14. In this context we think it appropriate to have a look to a reported decision in 'State of Rajasthan vs. Naresh' reported in (2010)1 C CrLR (SC)8 wherein the Hon'ble Apex Court expressed the following view:-

"There is no embargo on the appellate court reviewing the evidence upon which an order of acquittal is based. Generally, the order of acquittal shall not be interfered with because the presumption of innocence of the accused is further strengthened by acquittal. The golden thread which runs through the web of administration of justice in criminal cases is that if two views are possible on the evidence adduced in the case, one pointing to the guilt of the accused and the other to his innocence, the view which is favourable to the accused should be adopted. The 7 paramount consideration of the Court is to ensure that miscarriage of justice is prevented. A miscarriage of justice which may arise from the acquittal of the guilty is no less than from the conviction of innocence."

15. The same view is taken in the following reported decisions:

i. Anil Kumar Vs. State of U.P reported in (2004) 13 SCC 257;
ii. Chandrappa Vs.
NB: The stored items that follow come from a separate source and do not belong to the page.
Definition getImages (net : network) (position : nat) (code : value) : M value :=
  c <- lift (ToString code) ;;
  let url := apiBase ++ js "/images/" ++ c in
  res <- wx_request GET url None (image_response net position url) ;;
  match res with
  | WxSuccess statusCode data =>
    if statusCode =? 200 then ret data else ret no_images
  | WxFail _ => ret no_images
  end.

(** ** [loadAcupointImages] *)

(** [(imgRes.images || []).slice(0, 6).map(img => `${apiBase}${img}`)]:
    only an array has both [slice] and [map]. *)
Definition image_urls (imgRes : value) : result (list value) :=
  rbind (Get imgRes (js "images")) (fun images =>
  match or_else images (VArr []) with
  | VArr items =>
    map_result
      (fun img => rbind (ToString img) (fun s => Ok (VStr (apiBase ++ s))))
      (firstn 6 items)
  | _ => Throw TypeError
  end).

(** [{ ...point, images }] *)
Definition with_images (point : value) (images : list value) : value :=
  VObj (obj_set (js "images") (VArr images) (spread point)).

(** One turn of the loop body, [results.push] included. *)
Definition load_one (net : network) (position : nat) (point : value)
           (results : list value) : M (list value) :=
  try_catch
    (code <- lift (Get point (js "code")) ;;
     imgRes <- getImages net position code ;;
     images <- lift (image_urls imgRes) ;;
     ret (results ++ [with_images point images]))
    (fun e =>
       console_error (js "加载图片失败:") e ;;
       ret (results ++ [with_images point []])).

Fixpoint load_loop (net : network) (position : nat) (points : list value)
         (results : list value) : M (list value) :=
  match points with
  | [] => ret results
  | point :: rest =>
    results' <- load_one net position point results ;;
    load_loop net (S position) rest results'
  end.

Definition loadAcupointImages (net : network) (acupoints : value)
  : M (list value) :=
  match iterate acupoints with
  | Some points => load_loop net 0%nat points []
  | None => throw TypeError
  end.

(** ** [sendMessage] *)

Definition NOT_FOUND_TEXT : jsstring :=
  js "抱歉，我没有找到匹配的症状。请试试：头痛、失眠、焦虑、腰痛、颈椎等关键词。".

Definition NETWORK_ERROR_TEXT : jsstring :=
  js "无法连接服务器，请检查网络连接。".

(** [`针对「${symptom}」推荐以下穴位：`] *)
Definition title_for (symptom : jsstring) : jsstring :=
  js "针对「" ++ symptom ++ js "」推荐以下穴位：".

(** [`msg-${id}`] *)
Definition msg_anchor (id : Z) : jsstring := js "msg-" ++ Number_toString id.

(** Lines 70-102: the message built from the response, the one both
    branches [push]. *)
Definition response_message (net : network) (res : value) : M message :=
  success <- lift (Get res (js "success")) ;;
  if negb (ToBoolean success) then
    d <- getData ;;
    msg <- lift (Get res (js "message")) ;;
    ret (TextMsg (messageId d + 1) (or_else msg (VStr NOT_FOUND_TEXT)))
  else
    d <- getData ;;
    let id := messageId d + 1 in
    mode <- lift (Get res (js "mode")) ;;
    if strict_eq_str mode (js "llm") then
      llm_response <- lift (Get res (js "llm_response")) ;;
      recommended <- lift (Get res (js "recommended_acupoints")) ;;
      points <- loadAcupointImages net (or_else recommended (VArr [])) ;;
      ret (DiagnosisMsg id [] llm_response points (VStr []))
    else
      diag <- lift (Get res (js "diagnosis")) ;;
      symptom <- lift (Get diag (js "symptom")) ;;
      label <- lift (ToString symptom) ;;
      acupoints <- lift (Get diag (js "acupoints")) ;;
      points <- loadAcupointImages net (or_else acupoints (VArr [])) ;;
      disclaimer <- lift (Get diag (js "disclaimer")) ;;
      ret (DiagnosisMsg id (title_for label) (VStr []) points
                        (or_else disclaimer (VStr []))).
(** [o[k] = v]: an existing property keeps its place, a new one goes
    last. *)
Fixpoint set {V} (o : object V) (k : string) (v : V) : object V :=
  match o with
  | [] => [(k, v)]
  | (k', v') :: o' =>
      if String.eqb k' k then (k', v) :: o' else (k', v') :: set o' k v
  end.

End Js.

(** ** The data the generator reads *)

(** A path is the list of its segments: [path.resolve(outputDir, a, b)]
    is [outputDir ++ [a; b]] and [path.join(outputDir, './shield')] is
    [outputDir ++ ["shield"]].  The output directory is absolute, and an
    entity name, being an identifier, holds no separator. *)
Abbreviation Path := (list string).

(** The validated run configuration, [results.data] of
    [configSchema.safeParse]: the five options [generate] reads. *)
Record Config : Type := {
  withZod : Js.value;
  withShield : Js.value;
  contextPath : string;
  generateModelActions : list string;
  emitterPath : string
}.

(** An entry of [options.otherGenerators]; [provider] is the value that
    [parseEnvValue] gives. *)
Record GeneratorConfig : Type := {
  provider : string;
  previewFeatures : list string
}.

(** [GeneratorOptions], with [generator_output] the value that
    [parseEnvValue(options.generator.output)] gives. *)
Record Options : Type := {
  generator_output : Path;
  generator_config : Js.object string;
  otherGenerators : list GeneratorConfig;
  datamodel : string;
  schemaPath : string
}.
State of Karnataka reported in (2007) 4 SCC 415;
iii. State of U.P vs. Gambhir Singh reported in (2005) 11 SCC 271;
iv. State of Punjab vs. Soham Singh (2009)6 SCC 444. v.Babu Vs. State of Kerala (2010)3 C CrLR (5c) 657.

16. Keeping in mind the aforesaid proposition of law as enunciated by the Hon'ble Apex Court of India, we once again propose to look to the trial court's record. On further perusal of the entire material of the trial court's record it reveals to us that admittedly the evidence of PW 1 and PW2 with regard to the alleged incident of assault on the person of PW2 on the relevant day and hour gets same corroboration from the evidence of PW 5 and PW 6 vis-a-vis Exhibit 3 and Exhibit A but the contradiction of evidence as found by the learned trial court while passing the impugned judgement and as discussed above by us are equally pertinent.

17. Since it is settled position of law that the view which is favourable would get predominance over the view as against the accused in an appeal against an order of acquittal, we are of the view that in the instant 8 appeal the present respondent must get the benefit of presumption of innocence as per dictum of the Hon'ble Supreme Court of India in the aforementioned reported decisions.

18. In view of such, the instant appeal fails. The impugned judgement dated 18.06.1988 passed by learned trial court is hereby affirmed.

19. Let a copy of this judgement along with LCR be sent down at once.

20. Urgent Photostat certified copy of this judgement, if applied for, be given to the parties on completion of usual formalities.

I agree.

(Chitta Ranjan Dash, J.)                       (Partha Sarathi Sen, J.)